**Directions for this task:** Please retype all the records below exactly as they read.

Saved data entries:
Lemma connect_at_coins h hash undo c c' :
  connect_at h hash c = (Ok undo, c') -> coins_synced c ->
  coins_synced c' /\ (disk c').2 !! keyBestBlock = Some hash.
Proof.
  unfold connect_at. intros H [Hp Hm]. apply step_Ok in H as (block & c1 & H1 & H). apply sread_Ok in H1 as [_ ->].
  apply step_Ok in H as (c0 & c1 & [= <- <-] & H).
  apply step_Ok in H as (fees & c1 & H1 & H). apply slift_Ok in H1 as [_ ->].
  apply step_Ok in H as ([us undo'] & c1 & H1 & H). apply slift_Ok in H1 as [HC ->].
  apply step_Ok in H as ([] & c1 & [= <-] & H). apply step_Ok in H as ([] & c1 & H1 & H).
  apply step_Ok in H as ([] & c2 & [= <-] & H). injection H as <- <-.
  unfold persistUtxoChanges in H1. apply step_Ok in H1 as (c0 & c2 & [= <- <-] & H1).
  apply swrite_Ok in H1 as (s' & H1 & ->). cbn [c_store set_utxo set_sets] in H1.
  assert (UtxoSet_of (set_utxo us c) = us) as Eu by apply (UtxoSet_of_set us c (c_store c) Hp).
  rewrite Eu in H1. destruct (mirrors_connect _ _ _ _ _ _ hash Hm HC) as [Hm' Hb].
  destruct (coins_flush _ _ _ _ Hp H1 Hm') as [Hp' Hc']. split; [by constructor|].
  apply FlushUtxoBatch_persist in H1. change ((persisted s').2 !! keyBestBlock = Some hash). by rewrite H1.
Qed.

Lemma connect_all_coins hashes : forall h con con' c c',
  connect_all h hashes con c = (Ok con', c') -> coins_synced c ->
  coins_synced c' /\ match last hashes with
                     | Some hash => (disk c').2 !! keyBestBlock = Some hash
                     | None => True
                     end.
Proof.
  induction hashes as [|hash hashes IH]; intros h con con' c c'; cbn [connect_all]; [by intros [= <- <-]|].
  intros H Hc. apply step_Ok in H as (undo & c1 & H1 & H).
  apply connect_at_coins in H1 as [Hc1 Hb]; [|done]. destruct hashes as [|h2 hashes].
  - injection H as <- <-. done.
  - by apply (IH _ _ _ _ _ H).
Qed.

Lemma synced_store c s' : persisted s' = persisted (c_store c) -> synced c -> synced (set_store s' c).
Proof.
  intros E [[Hp Hm] Hb Ht]. unfold disk in *. rewrite <- E in Hm, Hb, Ht. by repeat constructor.
Qed.

Lemma record_undo_synced e c c' : record_undo e c = (Ok tt, c') -> synced c -> synced c'.
Proof.
  destruct e as [hash undo]. unfold record_undo. intros H Hs.
  apply step_Ok in H as (rec & c1 & H1 & H). apply sread_Ok in H1 as [_ ->].
  apply step_Ok in H as ([o k] & c1 & H1 & H). apply swrite_Ok in H1 as (s1 & H1 & ->).
  apply swrite_Ok in H as (s2 & H & ->). apply WriteUndo_persist in H1. apply PutBlockIndex_persist in H.
  simpl in H. rewrite set_store_set. apply synced_store; [congruence|done].
Qed.

Lemma reorg_walk_head fuel c cur acc nc : reorg_walk fuel c cur acc = Ok nc -> exists l, nc = acc ++ l.
Proof.
  revert cur acc. induction fuel as [|fuel IH]; intros cur acc; cbn [reorg_walk]; [done|].
  intros H. apply rbind_Ok in H as (block & _ & H). destruct (match c_heightByHash c !! _ with Some _ => _ | None => _ end).
  - injection H as <-. exists []. by rewrite app_nil_r.
  - apply IH in H as [l ->]. eexists. by rewrite <- app_assoc.
Qed.

(** The tip recorded on a chain whose coins are on disk. *)
Lemma tip_synced c h n w hbh bhh s' :
  wf_hash h -> is_u32 n -> coins_synced c -> (disk c).2 !! keyBestBlock = Some h ->
  PutChainTip (c_store c) h n = (Ok tt, s') -> synced (set_main h n w hbh bhh (set_store s' c)).
Proof.
  intros Hh Hn [Hp Hm] Hb H. apply PutChainTip_persist in H; [|done]. cbn [is_ok] in H.
  constructor; [constructor; [done|]| |]; unfold disk in *.
  - change (mirrors (persisted s').2 (UtxoSet_of c)). by rewrite H.
  - change ((persisted s').2 !! keyBestBlock = Some h). by rewrite H.
  - change ((persisted s').1 = Some (h, n)). rewrite H. simpl. by rewrite u32_small.
Qed.

Lemma reorg_body_synced h n w c c' :
  wf_hash h -> is_u32 n -> coins_synced c -> reorg_body h n w c = (Ok tt, c') -> synced c'.
Proof.
  intros Hh Hn Hc H. unfold reorg_body in H. apply step_Ok in H as (c0 & c1 & [= <- <-] & H).
  apply step_Ok in H as (nc & c1 & H1 & H). apply slift_Ok in H1 as [Hw ->].
  destruct (GetBlock (c_store c) _) as [fb|]; [|done]. destruct (_ && _); [done|].
  apply step_Ok in H as ([] & c1 & H1 & H). apply (sfor_Ok _ _ coins_synced) in H1; [|by apply disconnect_at_coins|done].
  apply step_Ok in H as ([] & c2 & H2 & H). apply (sfor_Ok _ _ coins_synced) in H2; [|by apply unlink_at_coins|done].
  apply step_Ok in H as (con & c3 & H3 & H). apply connect_all_coins in H3 as [Hc3 Hb]; [|done].
  apply reorg_walk_head in Hw as [l ->]. change ([h] ++ l) with (h :: l) in Hb. cbn [rev] in Hb.
  rewrite last_snoc in Hb. apply step_Ok in H as ([] & c4 & H4 & H). apply swrite_Ok in H4 as (s4 & H4 & ->).
  apply step_Ok in H as ([] & c5 & [= <-] & H).
  apply (sfor_Ok _ _ synced) in H; [done|by apply record_undo_synced|]. by apply (tip_synced c3).
Qed.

**Reply:**
Lemma connect_at_coins h hash undo c c' :
  connect_at h hash c = (Ok undo, c') -> coins_synced c ->
  coins_synced c' /\ (disk c').2 !! keyBestBlock = Some hash.
Proof.
  unfold connect_at. intros H [Hp Hm]. apply step_Ok in H as (block & c1 & H1 & H). apply sread_Ok in H1 as [_ ->].
  apply step_Ok in H as (c0 & c1 & [= <- <-] & H).
  apply step_Ok in H as (fees & c1 & H1 & H). apply slift_Ok in H1 as [_ ->].
  apply step_Ok in H as ([us undo'] & c1 & H1 & H). apply slift_Ok in H1 as [HC ->].
  apply step_Ok in H as ([] & c1 & [= <-] & H). apply step_Ok in H as ([] & c1 & H1 & H).
  apply step_Ok in H as ([] & c2 & [= <-] & H). injection H as <- <-.
  unfold persistUtxoChanges in H1. apply step_Ok in H1 as (c0 & c2 & [= <- <-] & H1).
  apply swrite_Ok in H1 as (s' & H1 & ->). cbn [c_store set_utxo set_sets] in H1.
  assert (UtxoSet_of (set_utxo us c) = us) as Eu by apply (UtxoSet_of_set us c (c_store c) Hp).
  rewrite Eu in H1. destruct (mirrors_connect _ _ _ _ _ _ hash Hm HC) as [Hm' Hb].
  destruct (coins_flush _ _ _ _ Hp H1 Hm') as [Hp' Hc']. split; [by constructor|].
  apply FlushUtxoBatch_persist in H1. change ((persisted s').2 !! keyBestBlock = Some hash). by rewrite H1.
Qed.

Lemma connect_all_coins hashes : forall h con con' c c',
  connect_all h hashes con c = (Ok con', c') -> coins_synced c ->
  coins_synced c' /\ match last hashes with
                     | Some hash => (disk c').2 !! keyBestBlock = Some hash
                     | None => True
                     end.
Proof.
  induction hashes as [|hash hashes IH]; intros h con con' c c'; cbn [connect_all]; [by intros [= <- <-]|].
  intros H Hc. apply step_Ok in H as (undo & c1 & H1 & H).
  apply connect_at_coins in H1 as [Hc1 Hb]; [|done]. destruct hashes as [|h2 hashes].
  - injection H as <- <-. done.
  - by apply (IH _ _ _ _ _ H).
Qed.

Lemma synced_store c s' : persisted s' = persisted (c_store c) -> synced c -> synced (set_store s' c).
Proof.
  intros E [[Hp Hm] Hb Ht]. unfold disk in *. rewrite <- E in Hm, Hb, Ht. by repeat constructor.
Qed.

Lemma record_undo_synced e c c' : record_undo e c = (Ok tt, c') -> synced c -> synced c'.
Proof.
  destruct e as [hash undo]. unfold record_undo. intros H Hs.
  apply step_Ok in H as (rec & c1 & H1 & H). apply sread_Ok in H1 as [_ ->].
  apply step_Ok in H as ([o k] & c1 & H1 & H). apply swrite_Ok in H1 as (s1 & H1 & ->).
  apply swrite_Ok in H as (s2 & H & ->). apply WriteUndo_persist in H1. apply PutBlockIndex_persist in H.
  simpl in H. rewrite set_store_set. apply synced_store; [congruence|done].
Qed.

Lemma reorg_walk_head fuel c cur acc nc : reorg_walk fuel c cur acc = Ok nc -> exists l, nc = acc ++ l.
Proof.
  revert cur acc. induction fuel as [|fuel IH]; intros cur acc; cbn [reorg_walk]; [done|].
  intros H. apply rbind_Ok in H as (block & _ & H). destruct (match c_heightByHash c !! _ with Some _ => _ | None => _ end).
  - injection H as <-. exists []. by rewrite app_nil_r.
  - apply IH in H as [l ->]. eexists. by rewrite <- app_assoc.
Qed.

(** The tip recorded on a chain whose coins are on disk. *)
Lemma tip_synced c h n w hbh bhh s' :
  wf_hash h -> is_u32 n -> coins_synced c -> (disk c).2 !! keyBestBlock = Some h ->
  PutChainTip (c_store c) h n = (Ok tt, s') -> synced (set_main h n w hbh bhh (set_store s' c)).
Proof.
  intros Hh Hn [Hp Hm] Hb H. apply PutChainTip_persist in H; [|done]. cbn [is_ok] in H.
  constructor; [constructor; [done|]| |]; unfold disk in *.
  - change (mirrors (persisted s').2 (UtxoSet_of c)). by rewrite H.
  - change ((persisted s').2 !! keyBestBlock = Some h). by rewrite H.
  - change ((persisted s').1 = Some (h, n)). rewrite H. simpl. by rewrite u32_small.
Qed.

Lemma reorg_body_synced h n w c c' :
  wf_hash h -> is_u32 n -> coins_synced c -> reorg_body h n w c = (Ok tt, c') -> synced c'.
Proof.
  intros Hh Hn Hc H. unfold reorg_body in H. apply step_Ok in H as (c0 & c1 & [= <- <-] & H).
  apply step_Ok in H as (nc & c1 & H1 & H). apply slift_Ok in H1 as [Hw ->].
  destruct (GetBlock (c_store c) _) as [fb|]; [|done]. destruct (_ && _); [done|].
  apply step_Ok in H as ([] & c1 & H1 & H). apply (sfor_Ok _ _ coins_synced) in H1; [|by apply disconnect_at_coins|done].
  apply step_Ok in H as ([] & c2 & H2 & H). apply (sfor_Ok _ _ coins_synced) in H2; [|by apply unlink_at_coins|done].
  apply step_Ok in H as (con & c3 & H3 & H). apply connect_all_coins in H3 as [Hc3 Hb]; [|done].
  apply reorg_walk_head in Hw as [l ->]. change ([h] ++ l) with (h :: l) in Hb. cbn [rev] in Hb.
  rewrite last_snoc in Hb. apply step_Ok in H as ([] & c4 & H4 & H). apply swrite_Ok in H4 as (s4 & H4 & ->).
  apply step_Ok in H as ([] & c5 & [= <-] & H).
  apply (sfor_Ok _ _ synced) in H; [done|by apply record_undo_synced|]. by apply (tip_synced c3).
Qed.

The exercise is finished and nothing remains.